-- Assignment --
Could you copy each line of the listing that holds "else"?

-- Exercise material --

(** X23, witness of the hypothesis: a win, a loss and a tie replayed
    from a clean slate. *)
Lemma playlists_are_independent_witness :
  exists Ta Tb,
    ledger_replay LedgerFixtures.cfg
      [LedgerFixtures.win_game; LedgerFixtures.loss_game; LedgerFixtures.tie_game]
      LedgerFixtures.T0 = Ok Ta /\
    ledger_replay LedgerFixtures.cfg
      (games_of_playlist LedgerFixtures.MLG
         [LedgerFixtures.win_game; LedgerFixtures.loss_game; LedgerFixtures.tie_game])
      LedgerFixtures.T0 = Ok Tb /\
    (forall f n, val f Ta n LedgerFixtures.MLG = val f Tb n LedgerFixtures.MLG) /\
    (PyStr.mem LedgerFixtures.MLG
       [PLAYLIST_MLG_4V4; PLAYLIST_TEAM_HARDCORE; PLAYLIST_DOUBLE_TEAM;
        PLAYLIST_HEAD_TO_HEAD] = true ->
     exists Tr,
       ledger_replay LedgerFixtures.cfg
         (ranked_games_of
            [LedgerFixtures.win_game; LedgerFixtures.loss_game; LedgerFixtures.tie_game])
         LedgerFixtures.T0 = Ok Tr /\
       forall f n, val f Tr n LedgerFixtures.MLG = val f Tb n LedgerFixtures.MLG).
Proof.
  apply (playlists_are_independent LedgerFixtures.cfg LedgerFixtures.MLG
           [LedgerFixtures.win_game; LedgerFixtures.loss_game; LedgerFixtures.tie_game]
           LedgerFixtures.T0).
  exact (inv_wf _ (clean_tables_inv _)).
Defined.

(** ** The playlist groups of step 2 *)

Lemma deref_insert (h : list (list game)) (r r' : nat) (l : list game) :
  (r < length h)%nat ->
  deref (<[r := l]> h) r' = if decide (r = r') then l else deref h r'.
Proof.
  intros Hr. unfold deref. rewrite list_lookup_insert.
  destruct (decide (r = r')) as [-> | Hne].
  - now rewrite decide_True by (split; [reflexivity | exact Hr]).
  - now rewrite decide_False by (intros [? _]; contradiction).
Qed.

Lemma deref_snoc (h : list (list game)) (l : list game) (r : nat) :
  deref (h ++ [l]) r = if decide (r = length h) then l else deref h r.
Proof.
  unfold deref. destruct (decide (r = length h)) as [-> | Hne].
  - now rewrite list_lookup_middle.
  - destruct (decide (r < length h)%nat) as [Hlt | Hge].
    + now rewrite lookup_app_l.
    + rewrite (proj2 (lookup_ge_None (h ++ [l]) r)) by (rewrite length_app; cbn; lia).
      now rewrite (proj2 (lookup_ge_None h r)) by lia.
Qed.

Lemma games_of_playlist_snoc (pl : string) (gs : list game) (g : game) :
  games_of_playlist pl (gs ++ [g]) =
    (games_of_playlist pl gs ++ if bool_decide (playlist g = Some pl) then [g] else [])%list.
Proof. unfold games_of_playlist. now rewrite List.filter_app. Qed.

Lemma group_step_grouped (gs : list game) (h : list (list game)) (d : gmap string nat) (g : game) :
  grouped gs h d ->
  grouped (gs ++ [g]) (fst (group_step (h, d) g)) (snd (group_step (h, d) g)).
Proof.
  intros [Hs Hn Hi].
  assert (Hother : forall pl, playlist g <> Some pl ->
            games_of_playlist pl (gs ++ [g]) = games_of_playlist pl gs).
  { intros pl Hpl. now rewrite games_of_playlist_snoc, bool_decide_eq_false_2, app_nil_r. }
  assert (Hthis : forall pl, playlist g = Some pl ->
            games_of_playlist pl (gs ++ [g]) = (games_of_playlist pl gs ++ [g])%list).
  { intros pl Hpl. now rewrite games_of_playlist_snoc, bool_decide_eq_true_2. }
  assert (Hskip : (forall pl, pl <> "" -> playlist g <> Some pl) ->
            grouped (gs ++ [g]) h d).
  { intros Hg. split; [| | exact Hi].
    - intros pl r Hr. destruct (Hs pl r Hr) as (H0 & H1 & H2 & H3).
      rewrite (Hother pl (Hg pl H0)). auto.
    - intros pl Hpl Hne. rewrite (Hother pl (Hg pl Hne)). now apply Hn. }
  unfold group_step. destruct (playlist g) as [pl0 |] eqn:Hg;
    [| apply Hskip; intros; discriminate].
  destruct (String.eqb_spec pl0 "") as [-> | Hne0];
    [apply Hskip; intros pl Hpl [= <-]; contradiction |].
  destruct (d !! pl0) as [r0 |] eqn:Hd0; cbn [alloc fst snd].
  - destruct (Hs pl0 r0 Hd0) as (_ & Hlt0 & Hv0 & _). split; [| | exact Hi].
    + intros pl r Hr. destruct (Hs pl r Hr) as (H0 & H1 & H2 & H3).
      unfold list_append. rewrite length_insert, deref_insert by exact Hlt0.
      split; [exact H0 |]. split; [exact H1 |].
      destruct (decide (r0 = r)) as [<- | Hner].
      * rewrite (Hi pl pl0 r0 Hr Hd0), (Hthis pl0 eq_refl), Hv0.
        split; [reflexivity |]. now destruct (games_of_playlist pl0 gs).
      * assert (Hpl : Some pl0 <> Some pl) by (intros [= <-]; congruence).
        rewrite (Hother pl Hpl). auto.
    + intros pl Hpl Hne. assert (Hpl' : Some pl0 <> Some pl) by (intros [= <-]; congruence).
      rewrite (Hother pl Hpl'). now apply Hn.
  - assert (Hlen : (length h < length (h ++ [[]]))%nat) by (rewrite length_app; cbn; lia).
    split.
    + intros pl r Hr. unfold list_append.
      rewrite length_insert, deref_insert, !deref_snoc by exact Hlen.
      rewrite (decide_True (P := length h = length h)) by reflexivity.
      apply lookup_insert_Some in Hr as [[<- <-] | [Hne Hr]].
      * rewrite decide_True by reflexivity. rewrite (Hthis pl0 eq_refl), (Hn pl0 Hd0 Hne0).
        repeat split; [exact Hne0 | exact Hlen | discriminate].
      * destruct (Hs pl r Hr) as (H0 & H1 & H2 & H3).
        rewrite decide_False by lia. rewrite decide_False by lia.
        assert (Hpl : Some pl0 <> Some pl) by congruence.
        rewrite (Hother pl Hpl). repeat split; [exact H0 | lia | exact H2 | exact H3].
    + intros pl Hpl Hne. apply lookup_insert_None in Hpl as [Hpl Hne'].
      assert (Hpl' : Some pl0 <> Some pl) by congruence.
      rewrite (Hother pl Hpl'). now apply Hn.
    + intros pl pl' r Hr Hr'.
      apply lookup_insert_Some in Hr as [[<- <-] | [Hne Hr]];
        apply lookup_insert_Some in Hr' as [[<- E'] | [Hne' Hr']]; try reflexivity.
      * destruct (Hs pl' _ Hr') as (_ & H1 & _). lia.
      * destruct (Hs pl _ Hr) as (_ & H1 & _). lia.
      * exact (Hi pl pl' r Hr Hr').
Qed.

-- Your solution --
  deref (<[r := l]> h) r' = if decide (r = r') then l else deref h r'.
  deref (h ++ [l]) r = if decide (r = length h) then l else deref h r.
    (games_of_playlist pl gs ++ if bool_decide (playlist g = Some pl) then [g] else [])%list.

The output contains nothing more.